Bu nedenle Carruthers, rüzgarın yayılmasının ya da bir kuşun ya da deniz çöplerinin bir kümesinin üzerinde gezinen tohumların Dünya’da bu kadar yaygın hale gelmesine yardım etmesinin daha muhtemel olduğunu söyledi.

Diğer çalışmalar

     2013 yılında Fransız araştırmacı Caroline Roullier tarafından yürütülen ve tatlı patatesler üzerinde daha küçük bir DNA veri seti kullanan bir başka genetik çalışma, üç farklı dalgada tatlı patateslerin insan yolcuları tarafından dağıtıldığını gösteren üç taraflı hipotez olarak bilinen şeyi destekledi. Buradaki fikir, tatlı patateslerin Polinezya yerlileri tarafından Okyanusya’ya sokulması, daha sonra yeni çıkarıp, Avrupalılar tarafından Meksika ve Karayipler’den iki farklı rotaya yayılmasıdır. Oxford Üniversitesi’nde sistematik botanik profesörü olan Robert Scotland, ekibinin veri kümesinin Roullier’den çok daha büyük olduğunu ve 600’den fazla nükleer gen içerdiğini söyledi. Ancak Kaliforniya Üniversitesi, Berkeley’deki Güney Pasifik arkeolojisi uzmanı Pat Kirch, üçlü hipotezleri zayıflatmayı başaramadığını söyleyerek Oxford önderliğindeki çalışmaya katılmıyordu. Kirch, Polinezya’da bulunan tatlı patates türünün 100.000 yıl önce Güney Amerika’daki akrabalarından ayrılsa bile, bu özel, farklı numunenin Güney Amerika’yı ziyaret eden Polinezyalılar tarafından alınmasının ve onlarla geri getirilmesinin mümkün olduğunu söyledi. Dahası, Oxford ekibi, rüzgarla yoluna devam ettiğini kanıtlamanın kısa sürdüğünü belirtti.

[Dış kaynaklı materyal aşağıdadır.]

(* ===== verification/Resolution.v ===== *)
(** * Conflict resolution and rule ordering of the policy engine

    The lemmas on [claim_keys] and the sort orders, and the correctness of
    [resolve_conflicts] and of the order [PolicyEngine::new] keeps its rules
    in. *)

From stdpp Require Import base tactics option list strings gmap sorting.
From Stdlib Require Import ZArith Lia Ascii.
From S2P Require Import Prelude RustStr RustPath Config Event Matching Engine.
Local Open Scope Z_scope.
Local Open Scope stdpp_scope.

Definition plan_key (plan : ActionPlan) : option string := conflict_key (plan_action plan).

(** ** The sort orders are total preorders *)
Lemma plan_leb_total x y : plan_leb x y = true \/ plan_leb y x = true.
Proof. unfold plan_leb. lia. Qed.

Lemma plan_leb_trans x y z : plan_leb x y = true -> plan_leb y z = true -> plan_leb x z = true.
Proof. unfold plan_leb. lia. Qed.

Lemma string_leb_total x y : String.leb x y = true \/ String.leb y x = true.
Proof. apply String.leb_total. Qed.

Lemma string_leb_trans x y z :
  String.leb x y = true -> String.leb y z = true -> String.leb x z = true.
Proof.
  intros Hxy%Is_true_true Hyz%Is_true_true. apply Is_true_true.
  exact (transitivity (R := String.le) Hxy Hyz).
Qed.

(** The order of the rules as a relation on priorities and identifiers. *)
Lemma rule_leb_iff l r :
  rule_leb l r = true <->
  rule_priority r < rule_priority l
  \/ (rule_priority r = rule_priority l /\ String.leb (rule_id l) (rule_id r) = true).
Proof.
  unfold rule_leb.
  destruct (Z.compare_spec (rule_priority r) (rule_priority l)); intuition (auto; lia).
Qed.

Lemma rule_leb_total x y : rule_leb x y = true \/ rule_leb y x = true.
Proof.
  rewrite !rule_leb_iff.
  destruct (Z.lt_trichotomy (rule_priority x) (rule_priority y)) as [?|[?|?]];
    [auto| |auto].
  destruct (string_leb_total (rule_id x) (rule_id y)); [left|right]; auto.
Qed.

Lemma rule_leb_trans x y z : rule_leb x y = true -> rule_leb y z = true -> rule_leb x z = true.
Proof.
  rewrite !rule_leb_iff. intros [?|[? Hxy]] [?|[? Hyz]]; try (left; lia).
  right. split; [lia|]. by eapply string_leb_trans.
Qed.

(** ** The claiming filter *)
Lemma claim_keys_sublist claimed plans : claim_keys claimed plans `sublist_of` plans.
Proof.
  revert claimed. induction plans as [|p ps IH]; intros claimed; simpl; [done|].
  repeat case_match; by constructor.
Qed.

Lemma claim_keys_keyless claimed plans :
  filter (fun p => plan_key p = None) (claim_keys claimed plans)
  = filter (fun p => plan_key p = None) plans.
Proof.
  revert claimed. induction plans as [|p ps IH]; intros claimed; simpl; [done|].
  unfold plan_key in *. rewrite filter_cons.
  repeat case_match; rewrite ?filter_cons, ?IH; repeat case_decide; congruence.
Qed.

Lemma claim_keys_fresh claimed plans p key :
  p ∈ claim_keys claimed plans -> plan_key p = Some key -> key ∉ claimed.
Proof.
  revert claimed. induction plans as [|q ps IH]; intros claimed; simpl; [by inversion 1|].
  unfold plan_key in *. intros Hp Hkey.
  destruct (conflict_key (plan_action q)) eqn:Hq.
  - case_bool_decide; [by eapply IH|].
    apply elem_of_cons in Hp as [->|Hp]; [congruence|].
    specialize (IH _ Hp Hkey). set_solver.
  - apply elem_of_cons in Hp as [->|Hp]; [congruence|by eapply IH].
Qed.

Lemma claim_keys_NoDup claimed plans : NoDup (omap plan_key (claim_keys claimed plans)).
Proof.
  revert claimed. induction plans as [|p ps IH]; intros claimed; simpl; [constructor|].
  destruct (conflict_key (plan_action p)) as [key|] eqn:Hkey.
  - case_bool_decide; [apply IH|]. cbn. unfold plan_key at 1. rewrite Hkey.
    constructor; [|apply IH]. intros (q & Hq & Hqk)%list_elem_of_omap.
    eapply claim_keys_fresh in Hq; [|exact Hqk]. set_solver.
  - cbn. unfold plan_key at 1. rewrite Hkey. apply IH.
Qed.

(** Every key met is claimed by a plan at least as early in the list. *)
Lemma claim_keys_dominates (R : relation ActionPlan) `{!Reflexive R} claimed plans p key :
  StronglySorted R plans -> p ∈ plans -> plan_key p = Some key -> key ∉ claimed ->
  exists q, q ∈ claim_keys claimed plans /\ plan_key q = Some key /\ R q p.
Proof.
  intros Hs. revert claimed. induction Hs as [|q ps Hs IH Hq]; intros claimed Hp Hkey Hfresh;
    [by inversion Hp|].
  simpl. apply elem_of_cons in Hp as [->|Hp].
  - unfold plan_key in Hkey. rewrite Hkey, bool_decide_eq_false_2 by done.
    exists q. split; [apply elem_of_cons; auto|done].
  - destruct (conflict_key (plan_action q)) as [key'|] eqn:Hq'.
    + case_bool_decide as Hcl; [by apply IH|].
      destruct (decide (key' = key)) as [->|Hne].
      * exists q. split; [apply elem_of_cons; auto|]. split; [done|].
        rewrite Forall_forall in Hq. by apply Hq.
      * destruct (IH ({[key']} ∪ claimed)) as (r & ? & ? & ?); [done..|set_solver|].
        exists r. split; [apply elem_of_cons; auto|done].
    + destruct (IH claimed) as (r & ? & ? & ?); [done..|].
      exists r. split; [apply elem_of_cons; auto|done].
Qed.

#[export] Instance plan_leb_refl : Reflexive (fun a b => plan_leb a b = true).
Proof. intros p. unfold plan_leb. lia. Qed.

Lemma resolve_conflicts_elem candidates p :
  p ∈ resolve_conflicts candidates -> p ∈ candidates.
Proof.
  intros Hp. eapply elem_of_sublist in Hp; [|apply claim_keys_sublist].
  by apply elem_of_sort_by in Hp.
Qed.

(** C18: resolve_conflicts keeps only candidates, sorts by descending priority, never keeps
    two plans with the same conflict key, drops a plan only when a plan of at least its
    priority with the same key is kept, and keeps every plan without key. *)
Theorem resolve_conflicts_correct (candidates : list ActionPlan) :
  let plans := resolve_conflicts candidates in
  NoDup (omap plan_key plans)
  /\ StronglySorted (fun p q => plan_priority q <= plan_priority p) plans
  /\ (forall p, p ∈ plans -> p ∈ candidates)
  /\ filter (fun p => plan_key p = None) plans ≡ₚ filter (fun p => plan_key p = None) candidates
  /\ (forall p key, p ∈ candidates -> plan_key p = Some key ->
        exists q, q ∈ plans /\ plan_key q = Some key /\ plan_priority p <= plan_priority q).
Proof.
  assert (Hs := sort_by_StronglySorted plan_leb plan_leb_total plan_leb_trans candidates).
  split_and!.
  - apply claim_keys_NoDup.
  - eapply StronglySorted_sublist; [apply claim_keys_sublist|].
    eapply StronglySorted_impl; [|exact Hs]. unfold plan_leb. lia.
  - intros p. apply resolve_conflicts_elem.
  - unfold resolve_conflicts. rewrite claim_keys_keyless. by rewrite sort_by_Permutation.
  - intros p key Hp Hkey.
    destruct (claim_keys_dominates _ ∅ _ p key Hs) as (q & Hq & Hqk & Hle);
      [by apply elem_of_sort_by|done|set_solver|].
    exists q. split_and!; [done..|]. unfold plan_leb in Hle. lia.
Qed.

“Doğal dağılımı ispatlamak için, bir tür paleobotanik bağlamda, tatlı öncesi patatese karşı, insandan önce. Polenler gibi,” dedi.
“Bunun gibi bir kanıtları yok.”

Ayrıca, ekibin “oldukça dar düşünerek”, Pacific Island arkeolojik sitelerinde bulunan radyokarbon tarihli fosilleşmiş yumrular gibi kanıtları göz ardı ettiğini ve tatlı patates için Polinezya kelimesinin “kumara” ya da “kuumala” olduğunu hatırladığını söyledi. cumal, “Andean yerlilerinin konuştuğu bir dilde terimler. Polinezyalıların, sağlam çift gövdeli kanolarla donatılmış mükemmel deniz navigatörleri olduğu da biliniyordu.

  • Site İçi Yorumlar

Aşağıdaki Boş Yeri Doldurun *Captcha loading...

En az 10 karakter gerekli

Gönderdiğiniz yorum moderasyon ekibi tarafından incelendikten sonra yayınlanacaktır.